The reality of this conflict it is amazing to discover the more you read is almost 100% the opposite of how it is portrayed and perceived in the world. Now, you've been in Saudi, and sad to say that while there is a great deal of sympathy for the Palestinians there and throughout the Arab and Muslim worlds, it often carries with it a deep add-on sin of anti-Jewish racism. This is not the Palestinians' fault and we should always remember that as it is often used as a stick to beat the Palestinians with. All of us are human beings and equal (and as Latter-day Saints all of us we know are children of the same Heavenly Father). The Gun Zionism that is Israel's founding ideology is an enemy to this basic human equality just as anti-Jewish racism throughout history and in the present is. They each deserve to be combatted where they raise their ugly heads, but neither one negates basic principles of equality. That is why in the end, only a state or other solution that offers all people equal rights is acceptable. A "solution" that screws 6 million refugees for the crime of having been brutally ethnically cleansed is no solution at all, especially when their homes sit sometimes within eyesight. There are actually strains of Zionism - and have been from the beginning of Zionism - as well as strains of Non-Zionist Judaism which vehemently reject the Israeli state's Gun Zionism and deliberate inequality towards Palestinians. These strains are small and weak, but as ideologies which want to return to their ancient homeland while acknowledging it is already/also the homeland of the Palestinians, they are ultimately compatible with coexistence where Gun Zionism is not. A Zionism that asks to share something both sides consider precious, and to come to their ancient home in peace and seeking to live together rather than take over by force of arms and economic exploitation, is a Zionism that can coexist with the native inhabitants of Palestine and eventually integrate the two into a cohesive if diverse whole.
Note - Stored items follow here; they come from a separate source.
(** * Mini Ride Hailing API: dispatch, assignment and ride life cycle

    A shallow embedding of [main.py] and [schemas.py].  The handlers of the
    FastAPI application are functions in a small state-and-exception monad
    over the three MongoDB collections the service keeps ([rider], [driver],
    [ride]); each collection is the list of its documents in natural
    (insertion) order, which is the order a cursor iterates them in. *)

From Stdlib Require Import List String Ascii ZArith NArith QArith Bool Lia.
From Stdlib Require Import Permutation Sorted.
Import ListNotations.

Local Open Scope Z_scope.
Local Open Scope string_scope.
Local Open Scope list_scope.

(** ** Python values *)

(** Truthiness of an [Optional[str]]: [None] and the empty string are falsy. *)
Definition truthy (o : option string) : bool :=
  match o with
  | Some s => negb (s =? "")
  | None => false
  end.

(** ** bson.ObjectId *)

Definition is_hex_digit (c : ascii) : bool :=
  let n := N_of_ascii c in
  ((48 <=? n) && (n <=? 57) || (97 <=? n) && (n <=? 102) || (65 <=? n) && (n <=? 70))%N.

Definition lower_hex (c : ascii) : ascii :=
  let n := N_of_ascii c in
  if ((65 <=? n) && (n <=? 70))%N then ascii_of_N (n + 32) else c.

(** ASCII whitespace: space, and tab to carriage return. *)
Definition is_space (c : ascii) : bool :=
  let n := N_of_ascii c in
  ((n =? 32) || (9 <=? n) && (n <=? 13))%N.

(** [bytes.fromhex(s)]: two adjacent hexadecimal digits per byte, ASCII
    whitespace skipped before and after each byte; [None] stands for
    [ValueError].  The bytes are kept as the text [hexlify] prints for them,
    two lower-case digits each. *)
Fixpoint fromhex (s : string) : option string :=
  match s with
  | EmptyString => Some EmptyString
  | String c s' =>
      if is_space c then fromhex s'
      else if is_hex_digit c then
        match s' with
        | String c' s'' =>
            if is_hex_digit c' then
              match fromhex s'' with
              | Some t => Some (String (lower_hex c) (String (lower_hex c') t))
              | None => None
              end
            else None
        | EmptyString => None
        end
      else None
  end.

(** An object id is kept as the text of its bytes, which is what [str(oid)]
    prints: 24 lower-case hexadecimal digits for the 12 bytes of an identity
    the store hands out. *)
Definition ObjectId := string.

Module ObjectId.
(** [ObjectId.is_valid(v)] on a [str]: [ObjectId(v)] does not raise, that is,
    [v] has 24 characters and [bytes.fromhex] accepts it.  Twenty-four
    hexadecimal digits are valid, and so is a string of 24 characters in
    which blanks stand between the bytes. *)
Definition is_valid (v : string) : bool :=
  (String.length v =? 24)%nat
  && match fromhex v with Some _ => true | None => false end.

(** The bytes of [ObjectId(v)] for a valid [v]. *)
Definition binary (v : string) : ObjectId :=
  match fromhex v with
  | Some t => t
  | None => EmptyString
  end.

(** [ObjectId(v)]: [None] stands for [bson.errors.InvalidId]. *)
Definition parse (v : string) : option ObjectId :=
  if is_valid v then Some (binary v) else None.

(** [str(oid)]. *)
Definition str (oid : ObjectId) : string := oid.

(** The identities the store hands out: the text of 12 bytes, which reads
    back as itself. *)
Definition canonical (oid : ObjectId) : bool :=
  is_valid oid && (binary oid =? oid).
End ObjectId.

(** ** Numbers

    Latitudes, longitudes and squared distances are Python floats.  The
    service only subtracts, squares, adds and compares them, so the embedding
    takes these operations as an interface; the order laws, which hold for
    floats that are not NaN, are a separate class used only where a proof
    needs them. *)

Class Number (R : Type) : Type := {
  sub : R -> R -> R;        (* x - y *)
  add : R -> R -> R;        (* x + y *)
  sq : R -> R;              (* x ** 2 *)
  ltb : R -> R -> bool      (* x < y *)
}.

Class NumberOrder (R : Type) `{Number R} : Prop := {
  ltb_irrefl : forall x : R, ltb x x = false;
  ltb_trans : forall x y z : R, ltb x y = true -> ltb y z = true -> ltb x z = true;
  ltb_cotrans : forall x y z : R, ltb x z = true -> ltb x y = true \/ ltb y z = true
}.

(** The rationals, for running the model on concrete coordinates. *)
#[export] Instance Q_Number : Number Q := {
  sub := Qminus;
  add := Qplus;
  sq := fun x => Qmult x x;
  ltb := fun x y => negb (Qle_bool y x)
}.

(** A sort key: a float or [float("inf")]. *)
Inductive Dist (R : Type) : Type :=
| Finite (x : R)
| Infinity.
Arguments Finite {R} x.
Arguments Infinity {R}.

Definition dist_ltb {R} `{Number R} (a b : Dist R) : bool :=
  match a, b with
  | Finite x, Finite y => ltb x y
  | Finite _, Infinity => true
  | Infinity, _ => false
  end.

(** ** schemas.py *)

Definition datetime := Z.

Record Location (R : Type) : Type := mkLocation {
  lat : R;
  lng : R
}.
Arguments mkLocation {R}.
Arguments lat {R}.
Arguments lng {R}.

Module Rider.
Record t : Type := make {
  name : string;
  phone : option string;
  created_at : option datetime;
  updated_at : option datetime
}.
End Rider.

Module Driver.
Record t (R : Type) : Type := make {
  name : string;
  car : option string;
  plate : option string;
  location : option (Location R);
  is_available : bool;
  created_at : option datetime;
  updated_at : option datetime
}.
Arguments make {R}.
Arguments name {R}.
Arguments car {R}.
Arguments plate {R}.
Arguments location {R}.
Arguments is_available {R}.
Arguments created_at {R}.
Arguments updated_at {R}.
End Driver.

Module Ride.
Record t (R : Type) : Type := make {
  rider_id : string;
  driver_id : option string;
  pickup : Location R;
  dropoff : Location R;
  status : string;
  requested_at : option datetime;
  updated_at : option datetime
}.
Arguments make {R}.
Arguments rider_id {R}.
Arguments driver_id {R}.
Arguments pickup {R}.
Arguments dropoff {R}.
Arguments status {R}.
Arguments requested_at {R}.
Arguments updated_at {R}.
End Ride.

(** ** The document store

    A document is the dump of a schema model under its [_id]; every document
    of a collection was written from a validated model (by [create_document])
    or changed by a [$set] of validated values, so a stored location always
    carries both [lat] and [lng] and the defaults of [loc.get("lat", 0)] and
    [loc.get("lng", 0)] are never taken. *)

Record Doc (M : Type) : Type := mkDoc {
  _id : ObjectId;
  fields : M
}.
Arguments mkDoc {M}.
Arguments _id {M}.
Arguments fields {M}.

(** What [serialize] returns: the document with ["_id"] popped and its text
    stored under ["id"]. *)
Record Json (M : Type) : Type := mkJson {
  id : string;
  body : M
}.
Arguments mkJson {M}.
Arguments id {M}.
Arguments body {M}.

Definition serialize {M} (doc : option (Doc M)) : option (Json M) :=
  match doc with
  | None => None                       (* if not doc: return doc *)
  | Some d => Some (mkJson (ObjectId.str (_id d)) (fields d))
  end.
Sorry, long post, this is an issue I know and care a great deal about and I could keep going for hours. Scan through my blog, you'll see a few posts on it. Oh, I'd also recommend:

Lenin al-Ramli's "In Plain Arabic" to get a sense for how other Arabs talk tough on Palestine but ultimately screw the Palestinians most of the time.

Joe Sacco's excellent comicbook "Palestine" for a very personal and accurate account of life in the West Bank and Gaza during the first Intifada (hint, it's much, much, much worse now, especially in Gaza) from a first-time outsider's perspective.

Avi Shlaim's "The Iron Wall" to get a better understanding of Israel's belligerent policies towards its regional neighbors. While Shlaim has too much of a soft spot for Jordan in my view (the Hashemites have collaborated against the Palestinians for their entire existence and are directly responsible for many of their tragedies which they had the power to prevent on numerous occasions) and other times has the Israeli New Historian's tendency to take a primary source document and not draw out its obvious conclusion when seen as too negative towards Israel, it is nonetheless a mostly honest and rich work.

Bored in Vernal said...

Non-Arab, I always appreciate your views on the Middle East, thank you. I agree that it is difficult to get a good idea of what is actually happening by relying on the news reports we get here in the U.S. In this post, I was attempting to avoid bias by including just two examples of violations, one on the Palestinian side and one on the Israeli side. There have, of course, been others. My personal opinion is that both sides have extreme challenges living peacefully with one another. I know of individuals who are trying to promote peace, and I am glad to hear of Zionist groups, however small, who seek to live peacefully. But I do not agree with any facet of Zionism which results in the forceful displacement of Arab residents.

Bored in Vernal said...

Brooke, your plans sound fascinating! I've seen the links on your blog, and I have read some articles about this situation from Ha'aretz.